I’m IN to Finish 2012 ING NYC Marathon!!

My 67yo father has been running for more than thirty years.  He has run 8 NYC marathons and countless other NYRR races.  His first marathon was in 1979 when I was 7 years old.  Living on Staten Island, the start of the marathon was always an extra big deal in my house.  My mom would wake us early, my younger brother, sister and even my grandparents, and drive my Dad to Fort Wadsworth near the Verazzano Bridge and then cross over to Brooklyn to stake our first of several cheering spots throughout the race; Brooklyn and then on to Manhattan, on the East side just off the 59th Street Bridge and again in Central Park for the last 5 miles.

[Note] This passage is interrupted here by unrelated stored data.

(** [actions] is the array behind the [void *actions[]] parameter; the
    function never looks at it, nor at [num_actions]. *)
Definition mlx5_flow_os_create_flow (matcher match_value : ptr)
    (num_actions : N) (actions : list ptr) (flow : ptr) : exec Z :=
  (* RTE_SET_USED on matcher, match_value, num_actions and actions *)
  store_handle flow NULL ;;
  set_rte_errno ENOTSUP ;;
  e <- get_rte_errno ;;
  pure (- e).

(** The only name in scope is the parameter [drv_flow_ptr]; the body marks
    [dev_flow_ptr].  In the functions above the marked names are the
    parameters themselves, where the marker does nothing. *)
Definition mlx5_flow_os_destroy_flow (drv_flow_ptr : ptr) : exec Z :=
  RTE_SET_USED "dev_flow_ptr" ["drv_flow_ptr"] ;;
  set_rte_errno ENOTSUP ;;
  e <- get_rte_errno ;;
  pure (- e).

(** ** Running the pieces *)

Ltac run :=
  cbv [andthen pure undefined set_rte_errno get_rte_errno record_call
       lift_option load store load_handle created_matcher load_matcher
       load_matcher_attr load_match_params store_handle store_flow_error].

Ltac lookup :=
  cbn [heap with_heap with_call with_plan with_errno];
  repeat (rewrite lookup_insert_eq
          || rewrite lookup_insert_ne by congruence);
  try eassumption; try reflexivity.

Lemma store_handle_run (s : positive) (old v : ptr) (w : world) :
  heap w !! s = Some (OHandle old) ->
  store_handle (Ptr s) v w
  = Some (tt, with_heap (<[s := OHandle v]> (heap w)) w).
Proof. intros H. run. rewrite H. cbn. rewrite H. reflexivity. Qed.

Lemma store_handle_inv (p v : ptr) (w w' : world) (u : unit) :
  store_handle p v w = Some (u, w') ->
  exists s old, p = Ptr s /\ heap w !! s = Some (OHandle old)
                /\ w' = with_heap (<[s := OHandle v]> (heap w)) w.
Proof.
  run. destruct p as [|s]; [discriminate|].
  destruct (heap w !! s) as [o|] eqn:E; [|discriminate].
  destruct o; try discriminate. cbn. rewrite E.
  intros [= <-]. eauto.
Qed.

My Dad said that what piqued his interest in running were Bill Rodgers and Frank Shorter, two of the most elite and successful American runners of all-time.  The NYC Marathon began in 1970 and originally consisted of four loops around Central Park with just a few hundred runners.  In 1976, thanks to the pioneering vision of Fred Lebow, the race expanded to hit all five NYC boroughs and attracted approx 2000 runners, including Olympians Frank Shorter and Bill Rodgers.

In this picture we had just dropped my Dad off at Fort Wadsworth.  The date was Oct 21, 1979.  Notice the limited crowd and the low number on his bib.  The running boom was just getting started!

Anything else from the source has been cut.